Back in her rooms, Mary discovers a strange woman trying on her dress. The woman falls to the ground claiming to be poisoned. Mary runs off to get help but when she gets back the woman is gone. There is a secret passage off of Mary's room but the woman is not there. Francis is most upset that Mary's guards were no where to be found.  Mary decides to ask Clarissa what she knows, using marbles that she found earlier.  The answer is unclear but Clarissa leaves a key for Mary. When Mary uses it, it turns out not to lead to Catherine de Medici's room but to Simply Simon's room. Mary enters his room and discovers him in flagrante delicto with the blonde woman that Mary thought was poisoned. Simon admits his dastardly plans and confesses that Catherine de Medici is involved. 

There's some discussion about Mary Tudor dying, which would leave the throne of England vacant, and that some would look to Mary as Queen since Elizabeth was considered illegitimate. Mary rejects the English crown and demands that England leave Scotland alone. That's about as historical as this episode got folks. Meanwhile poor Colin ends up dead in the woods.  Bastian finds him and reveals that he speaks an ancient Celtic language which surprises his brother Francis.  It turns out that Catherine de Medici had Colin killed yet again, but this time she tried to make it look like the heretics in the woods did it.

Oh, and in a minor subplot King Henri Horndog decided that he wanted a little more of one of Mary's ladies in waiting Lady McSlutty. However, Lady Slutty decided that she didn't want to be the King's mistress but Sadie, Sadie, married lady. So Henri Horndog comes to her door which she opens wearing the 16th century equivalent of a push-up bra and tells her that's arranged for her to marry a day player named Robert, Vicomte Lorraine. 

So that's it for this week's episode. It was about as scintillating as watching paint dry. It's beginning to look like every week Catherine de Medici is going to try and find some way to either kill Mary or get rid of her some other way.  That's going to get old fast.  In an effort to say something nice, the costumes this week look like they came from Anthropologie and Stevie Nicks' closet. Seriously they are all over the place, the women's dresses look medieval and the men's costumes look vaguely 18th century. In one scene, Francis was wearing a multi-colored turtleneck and a vest.

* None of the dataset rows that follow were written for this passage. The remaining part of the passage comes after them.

(** * OWASP mobile security checker scripts: a shallow embedding

    The four scanners under
    [flutter/skills/owasp-mobile-security-checker/scripts] are line-oriented
    pattern scanners written in Python.  This development embeds them as
    Rocq functions and states the properties of the scanning engine as
    theorems over that embedding.

    Conventions.
    - A Python [str] is a [string]; the text handled here is taken to be
      ASCII, so [str.lower], [str.strip] and the character classes of [re]
      are the ASCII restrictions of the Python ones.
    - A Python [dict] with string keys whose iteration order is irrelevant
      (a finding, the [by_severity] table) is a [gmap string _]; the
      dependency tables of a pubspec, whose iteration order is the order of
      the findings, are association lists in insertion order.
    - [re] is embedded as a backtracking matcher over a regular-expression
      syntax tree; every pattern of the source is given as its tree, with
      the source text of the pattern next to it. *)

From Stdlib Require Import Ascii String DecimalString DecimalNat DecimalFacts.
From stdpp Require Import gmap strings list fin_maps.

(* ===================================================================== *)
(** * Python strings *)
(* ===================================================================== *)

Module Py.

(** The double and single quote characters. *)
Definition dq_char : ascii := "034"%char.
Definition sq_char : ascii := "039"%char.
Definition nl_char : ascii := "010"%char.
Definition dq : string := String dq_char EmptyString.
Definition nl : string := String nl_char EmptyString.

Definition ord (c : ascii) : nat := nat_of_ascii c.

(** [str.isspace] on one ASCII character: TAB..CR, FS..US and SPACE. *)
Definition isspace (c : ascii) : bool :=
  let n := ord c in
  ((9 <=? n) && (n <=? 13)) || ((28 <=? n) && (n <=? 32)).

Definition isupper_char (c : ascii) : bool :=
  let n := ord c in (65 <=? n) && (n <=? 90).
Definition islower_char (c : ascii) : bool :=
  let n := ord c in (97 <=? n) && (n <=? 122).
Definition isdigit_char (c : ascii) : bool :=
  let n := ord c in (48 <=? n) && (n <=? 57).

Definition lower_char (c : ascii) : ascii :=
  if isupper_char c then ascii_of_nat (ord c + 32) else c.
Definition upper_char (c : ascii) : ascii :=
  if islower_char c then ascii_of_nat (ord c - 32) else c.

(** [s.lower()] *)
Fixpoint lower (s : string) : string :=
  match s with
  | EmptyString => EmptyString
  | String c s' => String (lower_char c) (lower s')
  end.

Fixpoint lstrip (s : string) : string :=
  match s with
  | EmptyString => EmptyString
  | String c s' => if isspace c then lstrip s' else s
  end.
(** * HlivePlayer16: the radio status route ([src/app/api/status/route.ts])

    A shallow embedding of the [GET] handler of the status route and of the
    part of the JavaScript runtime it relies on (strings, numbers, JSON
    values, exceptions), followed by the properties of the resolver.

    Conventions of the embedding:
    - a JavaScript string is a Rocq [string] holding its UTF-8 bytes; every
      operation the route applies to strings ([endsWith], [includes], the two
      regular-expression replacements, [trim], [split], [join]) is insensitive
      to the difference with UTF-16 code units, because all the characters it
      looks for are ASCII except the Unicode white space, which is matched
      here as the corresponding byte sequences;
    - a JavaScript number is a primitive binary64 [float];
    - a value of the language is [option json]: [None] is [undefined];
    - an [await]ed computation that may throw lives in the monad [M], which
      threads the local variables of [GET] through exceptions, so that an
      assignment made before a [throw] is still visible in the [catch]. *)

From Stdlib Require Import ZArith NArith Bool List Ascii String Floats Lia.
From Stdlib Require Import DecimalString.
Import ListNotations.

Local Open Scope string_scope.
Local Open Scope list_scope.

(* ================================================================== *)
(** ** Strings *)

Module Str.

Definition chr (n : N) : ascii := ascii_of_N n.

Definition code (c : ascii) : N := N_of_ascii c.

(** The double-quote character (U+0022). *)
Definition dquote : ascii := chr 34.

Fixpoint rev_append (s acc : string) : string :=
  match s with
  | EmptyString => acc
  | String c s' => rev_append s' (String c acc)
  end.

There was also a hilarious moment when Mary and her maids wandered through the halls in their unmentionables to get breakfast which was left outside in the hallway for some reason.  Oh, and Diane de Poitiers was not in this episode, she was at the 'country house' which is pretty funny when you consider the 'castle' in which everyone is living is also in the country.  However, it is a very pretty castle.

I know I've harped on this before but the actual history of this period is so rich, and what the writers are making up is just terrible.  If they want court intrigue, about including Mary's French family, the Guises? The Guise family was incredibly powerful and well-connected. They should be at court trying to protect Mary, trying to force the marriage while Catherine de Medici tries to curb their power.  Instead of a fictional bastard son of Henri II and Diane de Poitiers, why not a Guise cousin as the third part in this fictional love triangle the writers seem determined to create?